EXERCISE AIM: Reproduce the opening lines of the records exactly, please, stopping after the line that contains "Local Open Scope Z_scope.".
___ MATERIAL PROVIDED ___
(* ===== verification/Evidence.v ===== *)
(** * Evidence: the durable record of service effects ([authority/evidence.ts]) *)

From S2P Require Import Prelude JsString Encoding JsTime Errors Models Store Principal Manifest Bounded.
From Stdlib Require Import ZArith Lia Ascii Sorting.Sorted.
Local Open Scope string_scope.
Local Open Scope Z_scope.

(** ** Lifecycle *)

Inductive EffectEvidenceState := EStarted | ECompleted | EFailed.

#[global] Instance EffectEvidenceState_eq_dec : EqDecision EffectEvidenceState.
Proof. solve_decision. Defined.

Definition evidenceState (outcome : EffectOutcome) : EffectEvidenceState :=
  match outcome with
  | Started => EStarted
  | Succeeded => ECompleted
  | _ => EFailed
  end.

(** [None] is ['none']. *)
Definition aggregateState (records : list EffectEvidenceState) : option EffectEvidenceState :=
  match records with
  | [] => None
  | _ => if existsb (fun s => bool_decide (s = EFailed)) records then Some EFailed
         else if existsb (fun s => bool_decide (s = EStarted)) records then Some EStarted
         else Some ECompleted
  end.

(** ** The guard against credential material *)

(** [s.includes(p)]. *)
Fixpoint includes (s p : string) : bool :=
  String.prefix p s || match s with String _ r => includes r p | EmptyString => false end.

(** [credential(?!Ref)], case-insensitively, in a lower-cased string. *)
Fixpoint credentialNotRef (s : string) : bool :=
  (startsWith s "credential" && negb (startsWith s "credentialref")) ||
  match s with String _ r => credentialNotRef r | EmptyString => false end.

(** [SECRET_KEY] *)
Definition secretKey (key : string) : bool :=
  let k := toLowerCase key in
  existsb (includes k) ["secret"; "token"; "password"; "authorization"; "apikey"; "api_key"; "api-key"; "signature"]
  || credentialNotRef k.


(** [app_live_[0-9a-f]{6}_] somewhere in a lower-cased string. *)
Fixpoint hasKeyPrefix (s : string) : bool :=
  (startsWith s "app_live_" &&
     (let r := sliceFrom 9 s in
      Nat.eqb (String.length (sliceTo 6 r)) 6 && all isHexLower (sliceTo 6 r) &&
      startsWith (sliceFrom 6 r) "_")) ||
  match s with String _ r => hasKeyPrefix r | EmptyString => false end.

(** [^bearer\s] *)
Definition isBearer (s : string) : bool :=
  startsWith s "bearer" &&
  match sliceFrom 6 s with String c _ => isSpace c | EmptyString => false end.

(** [SECRET_VALUE] *)
Definition secretValue (value : string) : bool :=
  let v := toLowerCase value in
  hasKeyPrefix v || isBearer v || includes v "-----begin".

(** [assertEvidenceHasNoSecrets], over the entries of the object. *)
Fixpoint assertEvidenceHasNoSecrets (entries : list (string * jsval)) : outcome unit :=
  match entries with
  | [] => Ok tt
  | (key, value) :: rest =>
      if String.eqb key "credentialVersion" then
        match value with
        | JUndef | JInt _ => assertEvidenceHasNoSecrets rest
        | _ => Throw (JsError "Error" ("Evidence field " ++ quoted "credentialVersion" ++ " must be an integer"))
        end
      else if negb (String.eqb key "credentialRef") && secretKey key then
        Throw (JsError "Error" ("Evidence field " ++ quoted key ++ " is not permitted"))
      else if match value with JStr s => secretValue s | _ => false end then
        Throw (JsError "Error" ("Evidence field " ++ quoted key ++ " contains credential material"))
      else if String.eqb key "credentialRef" && negb (isUndef value) &&
              negb (match value with JStr s => startsWith s "credential-ref:" | _ => false end) then
        Throw (JsError "Error" "Evidence may reference credentials only by credential-ref")
      else assertEvidenceHasNoSecrets rest
  end.

Definition outcomeName (o : EffectOutcome) : string :=
  match o with
  | Started => "started" | Succeeded => "succeeded" | Failed => "failed"
  | ProviderError => "provider_error" | OutcomeDenied => "denied"
  end.

Definition decisionName (d : EvidenceDecision) : string :=
  match d with Allow => "allow" | Deny => "deny" | NoDecision => "none" end.

(** An absent optional field is no property of the object. *)
Definition optEntry (key : string) (v : option string) : list (string * jsval) :=
  match v with Some s => [(key, JStr s)] | None => [] end.

(** [Object.entries(evidence)] *)
Definition evidenceEntries (e : EffectEvidence) : list (string * jsval) :=
  [("id", JStr (e_id e)); ("application", JStr (e_application e)); ("tenantId", JStr (e_tenantId e));
   ("principalId", JStr (e_principalId e)); ("principalType", JStr (e_principalType e))]
  ++ optEntry "delegationId" (e_delegationId e) ++ optEntry "runId" (e_runId e)
  ++ [("capability", JStr (e_capability e)); ("capabilityVersion", JInt (e_capabilityVersion e));
      ("resource", JStr (e_resource e)); ("decision", JStr (decisionName (e_decision e)))]
  ++ optEntry "decisionId" (e_decisionId e) ++ optEntry "credentialRef" (e_credentialRef e)
  ++ match e_credentialVersion e with Some v => [("credentialVersion", JInt v)] | None => [] end
  ++ [("service", JStr (e_service e))] ++ optEntry "provider" (e_provider e)
  ++ [("requestId", JStr (e_requestId e)); ("startedAt", JStr (e_startedAt e))]
  ++ optEntry "completedAt" (e_completedAt e)
  ++ [("outcome", JStr (outcomeName (e_outcome e)))] ++ optEntry "failureCode" (e_failureCode e).
Definition authorize (capabilityName : string) (principalInput : Caller)
  (resource : ServiceResource) (requestId : string) : M DB ServiceExecutionContext :=
  match capability g capabilityName with
  | None => throw (invalidRequest ("Capability " ++ quoted capabilityName ++ " is not declared in the service capability manifest"))
  | Some c =>
      if negb (String.eqb (r_type resource) (c_resource c)) then
        throw (ServiceAuthorityError INVALID_REQUEST
          ("Capability " ++ quoted (c_name c) ++ " applies to " ++ c_resource c ++ " resources, not " ++ r_type resource)
          (capabilityOnly (c_name c)))
      else
        principal ← ofOutcome (requireVerifiedPrincipal principalInput);
        _ ← ofOutcome (assertOwnership (g_application g) principal resource capabilityName);
        _ ← enforceCredential (g_check g) principal (c_name c) resource;
        timestamp ← nowMs;
        decision ← decide_ (requestFor c principal resource requestId timestamp);
        if negb match dc_allowed decision with JBool b => b | _ => false end then
          throw (ServiceAuthorityError DENIED ("AuthBoundry denied " ++ c_name c)
            (mkDetails (Some (c_name c)) (Some (decisionIdOf decision)) (dc_reason decision)))
        else
          decidedAt ← nowIso;
          t ← nowMs;
          expiresAt ← isoString (t + CONTEXT_TTL_MS);
          mintExecutionContext (fun identity =>
            mkContext identity (g_application g) (r_tenantId resource) principal (c_name c) (c_version c)
              requestId resource (resourceUri (g_application g) resource)
              (mkAuthorization (decisionIdOf decision) decidedAt
                 (ifPresent (dc_policy_version decision)) (ifPresent (dc_reason decision)))
              expiresAt)
  end.

(** ** Credentials *)

(** [context.resource.attributes?.credentialRef] *)
Definition attribute (resource : ServiceResource) (key : string) : option string :=
  match r_attributes resource with Some m => m !! key | None => None end.

Definition credentialNotAuthorized (x : ServiceExecutionContext) : exn :=
  ServiceAuthorityError DENIED "Credential reference was not part of the authorized resource"
    (mkDetails (Some (x_capability x)) (Some (a_decisionId (x_authorization x))) (Some "credential_not_authorized")).

(** [safeCode]: [^[a-z][a-z0-9_]{0,63}$] *)
Definition safeCode (value : string) : bool :=
  match value with
  | String c r => isLower c && all (fun c => isLower c || isDigit c || Nat.eqb (code c) 95) r
                  && Nat.leb (String.length r) 63
  | EmptyString => false
  end.

Definition readOnly (cap : string) (location : option string) (none : bool) : exn :=
  ServiceAuthorityError CUSTODY_READ_ONLY
    (if none then "No credential custody is configured on this host, so a value cannot be stored here. Configure a SecretCustody (createServices({ credentials })), or store the credential where the host keeps credentials and attach its credential-ref."
     else match ifPresent location with
          | Some l => "This environment's credential comes from the host (" ++ l ++ ") and cannot be changed here; set it there."
          | None => "This host's credential custody is read-only: it resolves credentials but cannot store them. Store the value where the host keeps credentials (for example its secret manager or environment), or give createServices a SecretCustody."
          end)
    (mkDetails (Some cap) None (Some (if none then "custody_unconfigured" else "custody_read_only"))).

Definition secretFailure (cap : string) (code : option string) : exn :=
  let details := mkDetails (Some cap) None (Some (orElse code "unknown")) in
  if existsb (fun c => oeqb code (Some c)) ["secret_resolution_denied"; "tenant_mismatch"; "provider_mismatch"] then
    ServiceAuthorityError DENIED "Credential resolution denied by AuthBoundry" details
  else if existsb (fun c => oeqb code (Some c)) ["secret_revoked"; "secret_inactive"; "secret_expired"] then
    ServiceAuthorityError DENIED "Credential is revoked or inactive" details
  else if oeqb code (Some "secret_not_found") then
    ServiceAuthorityError DENIED "Credential reference is unknown" details
  else ServiceAuthorityError AUTHORITY_UNAVAILABLE "Credential custody is unavailable" details.

Definition mapCredentialFailure (error : exn) (cap : string) (custodyWrite : bool) : exn :=
  match error with
  | ServiceAuthorityError c _ d =>
      if negb custodyWrite then error
      else if bool_decide (c = CUSTODY_READ_ONLY) then readOnly cap None false
      else ServiceAuthorityError c ("Credential custody refused the request (" ++ codeName c ++ ")")
             (mkDetails (Some cap) None
                match d_reason d with Some r => if safeCode r then Some r else None | None => None end)
  | SecretError c _ => secretFailure cap (if custodyWrite && negb (safeCode c) then None else Some c)
  | _ => secretFailure cap None
  end.

Definition accessFor (x : ServiceExecutionContext) (purpose : string) : SecretAccessContext :=
  mkAccess (x_tenantId x) (vp_principalId (x_principal x)) purpose (Some (a_decisionId (x_authorization x))).

(** [use], with its failure noted in the marker of this call. *)
Definition marking {T} (n : nat) (use : ResolvedSecret -> M DB T) (secret : ResolvedSecret) : M DB T :=
  tryCatch (use secret) (fun error =>
    _ ← modify (fun w : World DB => w <| w_markers := <[n := error]> (w_markers w) |>);
    throw error).

Definition withCredential {T} (contextInput : ContextInput) (ref purpose : string)
  (use : ResolvedSecret -> M DB T) (provider : option string) : M DB T :=
  now ← nowMs;
  x ← ofOutcome (assertExecutionContext contextInput (ownCapability contextInput) None now);
  if negb (oeqb (attribute (x_resource x) "credentialRef") (Some ref)) then
    throw (credentialNotAuthorized x)
  else
    let reference := credentialReference ref (x_tenantId x) provider None in
    let resolve (withSecret : forall T : Type, SecretReference -> SecretAccessContext ->
                   (ResolvedSecret -> M DB T) -> M DB T) : M DB T :=
      n ← ask (fun w : World DB => w_uses w);
      _ ← modify (fun w : World DB => w <| w_uses := S (w_uses w) |>);
      tryCatch (withSecret T reference (accessFor x purpose) (marking n use)) (fun error =>
        marker ← ask (fun w : World DB => w_markers w !! n);
        match marker with
        | Some raised => throw raised
        | None => throw (mapCredentialFailure error (x_capability x) false)
        end) in
    match g_credentials g with
    | NoCredentials => throw (ServiceAuthorityError AUTHORITY_UNAVAILABLE
        "No AuthBoundry credential resolver is configured" (capabilityOnly (x_capability x)))
    | Resolver withSecret => resolve withSecret
    | Custody withSecret _ _ => resolve withSecret
    end.

Record CredentialCustodyOptions := mkCustodyOptions {
  co_purpose : string;
  co_provider : option string;
  co_kind : option string }.

(** [isSecretCustody(this.credentials)] *)
Definition custody : option ((SecretReference -> SecretAccessContext -> M DB (option RawCustodyStatus)) *
    (SecretReference -> string -> SecretAccessContext -> M DB (option RawStoreResult))) :=
  match g_credentials g with
  | Custody _ status store => Some (status, store)
  | _ => None
  end.

Definition noCredentials : bool :=
  match g_credentials g with NoCredentials => true | _ => false end.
___
EXPECTED ANSWER:
(* ===== verification/Evidence.v ===== *)
(** * Evidence: the durable record of service effects ([authority/evidence.ts]) *)

From S2P Require Import Prelude JsString Encoding JsTime Errors Models Store Principal Manifest Bounded.
From Stdlib Require Import ZArith Lia Ascii Sorting.Sorted.
Local Open Scope string_scope.
Local Open Scope Z_scope.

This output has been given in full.